La casistica rivela che la maggior parte degli infortuni avviene o per inesperienza , soprattutto tra gli apprendisti, o per l’eccessiva confidenza con la lavorazione
Un lavoratore esperto muore sul lavoro. Non è la prima volta che accade. Anzi, la casistica rivela che la maggior parte degli infortuni avviene o per inesperienza , soprattutto tra gli apprendisti, o per l’eccessiva confidenza con la lavorazione. Antonio Valenti De Jesus lavorava alla Moplast spa di Tradate da 29 anni ed era considerato un lavoratore molto attento sul posto di lavoro, oltre che esperto. «Puo’ sembrare paradossale – dice Salvatore Minardi, responsabile del Dipartimento sicurezza della Cgil – ma l’esperienza puo’ far abbassare la soglia di percezione della sicurezza e quindi puo’ far diminuire l’attenzione. Chi si occupa di sicurezza sul lavoro sa che questo aspetto, insieme alla scarsa formazione, sono le due cause principali che gonfiano le statistiche degli infortuni mortali. Comunque, nel caso di Tradate, bisogna aspettare i rilievi dell’Asl e sapere l’esatta dinamica dell’incidente».
«È ancora presto per dire cosa è successo- aggiunge Santino Zidda, sindacalista della Cgil che segue l’azienda di Tradate -. Noi abbiamo solo una serie di elementi che spetterà alle autorità competenti analizzare per stabilire l’esatta dinamica del’infortunio occorso ad Antonio. Sappiamo che erano in due lavoratori ma uno a distanza di 250 metri dall’altro e che al momento della manovra il macchinario che avvolgeva il nastro sulle bobine andava rallentato».
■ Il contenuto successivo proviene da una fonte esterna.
(* ===== verification/Transport.v ===== *)
(** * RPC transport ([internal/transport/tcp.go])

    [SendRPC] on the caller's side and [handleConn] on the server's.  A
    connection is a function from the bytes the caller writes to the bytes it
    gets back before the deadline.  The gob codec of [RPC] values is a
    parameter ([RPCGob]).  [Handler] is the Go interface of the same name;
    the Raft node implements it. *)

From Stdlib Require Import Strings.Byte.
From stdpp Require Import base gmap strings list countable.
From S2P Require Import Prelude Types Kv Wal State Recovery Election Replication.

(** [type Handler interface]; [None] is a panic of the handler. *)
Class Handler (H : Type) := {
  onRequestVote : H -> RequestVoteRequest -> H * RequestVoteResponse;
  onAppendEntries : H -> AppendEntriesRequest -> option (H * AppendEntriesResponse) }.

#[export] Instance node_handler {W} `{WalOps W} : Handler (Node W) := {|
  onRequestVote := HandleRequestVote;
  onAppendEntries := HandleAppendEntries |}.

(** What [encoding/gob] promises for [RPC]: what is encoded can be decoded,
    and a connection that is closed without a byte gives an error. *)
Class RPCGob := {
  rpc_encode : RPC -> option (list byte);
  rpc_decode : list byte -> option RPC;
  rpc_roundtrip r d : rpc_encode r = Some d -> rpc_decode d = Some r;
  rpc_eof : rpc_decode [] = None }.

(** The dynamic types [SendRPC] is called with. *)
Definition request : Type := RequestVoteRequest + AppendEntriesRequest.
Definition response : Type := RequestVoteResponse + AppendEntriesResponse.

Inductive rpcError := DialError | EncodeError | DecodeError.

Definition emptyRPC : RPC := RPC.mk "" None None None None.

(** Lines 23-29. *)
Definition buildRequest (rpcType : RPCType) (req : request) : RPC :=
  match req with
  | inl v => RPC.mk rpcType (Some v) None None None
  | inr v => RPC.mk rpcType None None (Some v) None
  end.

(** Lines 42-51: [*resp] after the type switch. *)
Definition storeResponse (resp : response) (rpcResp : RPC) : response :=
  match resp with
  | inl v => inl (default v (RPC.RVResp rpcResp))
  | inr v => inr (default v (RPC.AEresp rpcResp))
  end.

Section transport.
Context `{RPCGob}.

(** [conn]: [None] when dialling fails. *)
Definition SendRPC (conn : option (list byte -> list byte)) (rpcType : RPCType) (req : request)
    (resp : response) : response + rpcError :=
  match conn with
  | None => inr DialError
  | Some peer =>
      match rpc_encode (buildRequest rpcType req) with
      | None => inr EncodeError
      | Some sent =>
          match rpc_decode (peer sent) with
          | None => inr DecodeError
          | Some rpcResp => inl (storeResponse resp rpcResp)
          end
      end
  end.

Section server.
Context {Srv : Type} `{Handler Srv}.

(** The dispatch of [handleConn] (lines 94-109). *)
Definition dispatch (h : Srv) (rpcReq : RPC) : option (Srv * RPC) :=
  if bool_decide (RPC.Type_ rpcReq = RPCRequestVoteReq) then
    match RPC.RVReq rpcReq with
    | Some req => let '(h, resp) := onRequestVote h req in
                  Some (h, RPC.mk RPCRequestVoteResp None (Some resp) None None)
    | None => Some (h, emptyRPC)
    end
  else if bool_decide (RPC.Type_ rpcReq = RPCAppendEntriesReq) then
    match RPC.AEreq rpcReq with
    | Some req => '(h, resp) ← onAppendEntries h req;
                  Some (h, RPC.mk RPCAppendEntriesResp None None None (Some resp))
    | None => Some (h, emptyRPC)
    end
  else Some (h, emptyRPC).

(** [handleConn]: the handler afterwards and the bytes written back; a failed
    encoding writes nothing. *)
Definition handleConn (h : Srv) (received : list byte) : option (Srv * list byte) :=
  match rpc_decode received with
  | None => Some (h, [])
  | Some rpcReq =>
      '(h, rpcResp) ← dispatch h rpcReq;
      Some (h, default [] (rpc_encode rpcResp))
  end.

(** A connection to a server with handler [h]; a panic closes it. *)
Definition serve (h : Srv) (sent : list byte) : list byte :=
  match handleConn h sent with Some (_, out) => out | None => [] end.

(** ** A call over the wire is a call of the handler *)

Definition callType (req : request) : RPCType :=
  match req with inl _ => RPCRequestVoteReq | inr _ => RPCAppendEntriesReq end.

(** The response variable of the caller before the call: zero values. *)
Definition zeroResponse (req : request) : response :=
  match req with
  | inl _ => inl (RequestVoteResponse.mk 0 false)
  | inr _ => inr (AppendEntriesResponse.mk 0 false 0)
  end.

(** The handler called in place. *)
Definition call (h : Srv) (req : request) : option (Srv * response) :=
  match req with
  | inl v => let '(h, resp) := onRequestVote h v in Some (h, inl resp)
  | inr v => '(h, resp) ← onAppendEntries h v; Some (h, inr resp)
  end.

(** The reply message of a call. *)
Definition replyRPC (resp : response) : RPC :=
  match resp with
  | inl v => RPC.mk RPCRequestVoteResp None (Some v) None None
  | inr v => RPC.mk RPCAppendEntriesResp None None None (Some v)
  end.

Lemma dispatch_call h req :
  dispatch h (buildRequest (callType req) req) =
  match call h req with Some (h', resp) => Some (h', replyRPC resp) | None => None end.
Proof.
  destruct req as [v|v]; unfold dispatch; simpl.
  - by destruct (onRequestVote h v).
  - destruct (onAppendEntries h v) as [[h' resp]|]; done.
Qed.

Lemma storeResponse_reply h req h' resp :
  call h req = Some (h', resp) -> storeResponse (zeroResponse req) (replyRPC resp) = resp.
Proof.
  destruct req as [v|v]; simpl.
  - destruct (onRequestVote h v). by intros [= <- <-].
  - destruct (onAppendEntries h v) as [[h1 r]|]; simpl; [|done]. by intros [= <- <-].
Qed.

(** C26: A call over the wire is a call of the handler: for a request that can be
    encoded, the server's handler state and the response the caller gets are those of
    calling the handler in place; if the handler panics the caller gets an error. *)
Theorem rpc_transparent h req sent :
  rpc_encode (buildRequest (callType req) req) = Some sent ->
  (forall h' resp, call h req = Some (h', resp) -> is_Some (rpc_encode (replyRPC resp))) ->
  match call h req with
  | Some (h', resp) =>
      fst <$> handleConn h sent = Some h' /\
      SendRPC (Some (serve h)) (callType req) req (zeroResponse req) = inl resp
  | None =>
      handleConn h sent = None /\
      SendRPC (Some (serve h)) (callType req) req (zeroResponse req) = inr DecodeError
  end.
Proof.
  intros Hs Henc. unfold SendRPC, serve, handleConn. rewrite Hs, (rpc_roundtrip _ _ Hs), dispatch_call.
  destruct (call h req) as [[h' resp]|] eqn:Hc; cbn [mbind option_bind]; [|by rewrite rpc_eof].
  destruct (Henc h' resp eq_refl) as [d Hd]. rewrite Hd. simpl.
  rewrite (rpc_roundtrip _ _ Hd), (storeResponse_reply h req h') by done. done.
Qed.

(** A message whose type does not match its payload is ignored by the server, and
    the caller gets its zero response and no error. *)
Lemma rpc_unknown_ignored h req rpcType sent :
  rpc_encode (buildRequest rpcType req) = Some sent -> is_Some (rpc_encode emptyRPC) ->
  rpcType <> callType req ->
  fst <$> handleConn h sent = Some h /\
  SendRPC (Some (serve h)) rpcType req (zeroResponse req) = inl (zeroResponse req).
Proof.
  intros Hs [d Hd] Hne. unfold SendRPC, serve, handleConn. rewrite Hs, (rpc_roundtrip _ _ Hs).
  assert (dispatch h (buildRequest rpcType req) = Some (h, emptyRPC)) as ->.
  { unfold dispatch. destruct req as [v|v]; simpl in *; repeat case_bool_decide; done. }
  simpl. rewrite Hd. simpl. rewrite (rpc_roundtrip _ _ Hd). by destruct req.
Qed.

End server.
End transport.

(** ** Concrete calls *)

(** A codec: a marker byte, then the bits of the code of the message. *)
Definition bit_rpc_gob : RPCGob.
Proof.
  refine {| rpc_encode r := Some (x02 :: bits_of (encode r));
            rpc_decode d := match d with [] => None | _ :: d => decode (of_bits d) end |}.
  - intros r d [= <-]. by rewrite of_bits_of, decode_encode.
  - reflexivity.
Defined.

(** n2 asks the sample node for its vote in term 2, over the wire. *)
Lemma rpc_transparent_witness :
  @SendRPC bit_rpc_gob (Some (@serve bit_rpc_gob _ _ sampleNode)) RPCRequestVoteReq
    (inl (RequestVoteRequest.mk 2 "n2" 1 1)) (inl (RequestVoteResponse.mk 0 false))
  = inl (inl (RequestVoteResponse.mk 2 true)).
Proof.
  pose proof (@rpc_transparent bit_rpc_gob (Node MemWal) _ sampleNode
    (inl (RequestVoteRequest.mk 2 "n2" 1 1)) _ eq_refl) as Hrpc.
  assert (snd <$> call sampleNode (inl (RequestVoteRequest.mk 2 "n2" 1 1))
          = Some (inl (RequestVoteResponse.mk 2 true))) as Hr by (vm_compute; reflexivity).
  destruct (call sampleNode (inl (RequestVoteRequest.mk 2 "n2" 1 1))) as [[h' resp]|]; [|discriminate Hr].
  injection Hr as ->. apply Hrpc. intros h1 resp1 _. by eexists.
Defined.

Lemma rpc_unknown_ignored_witness :
  @SendRPC bit_rpc_gob (Some (@serve bit_rpc_gob _ _ sampleNode)) "PING"
    (inl (RequestVoteRequest.mk 2 "n2" 1 1)) (inl (RequestVoteResponse.mk 0 false))
  = inl (inl (RequestVoteResponse.mk 0 false)).
Proof.
  apply (@rpc_unknown_ignored bit_rpc_gob (Node MemWal) _ sampleNode
    (inl (RequestVoteRequest.mk 2 "n2" 1 1)) "PING" _ eq_refl); [by eexists|discriminate].
Defined.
Un’altra variabile che fa aumentare il rischio di incidenti sul lavoro è l’inadeguatezza degli impianti e dei macchinari. «A volte – concludeMinardi – ci capita di andare in alcune aziende e trovare il parco macchine molto vecchio. Quindi c’è un problema di presenza di macchinari adeguati nelle lavorazioni. La nuova direttiva macchine, introdotta l’anno scorso, ci impone da un lato aggiornare le macchine vecchie per renderle più sicure, dall’altro di aumentare i controlli anche su quelle nuove, perchè ci sono macchine recentissime targate CE che possono avere dei rischi residui. Quindi il datore di lavoro prima di metterle in attività ha il dovere di testarle per eliminarli».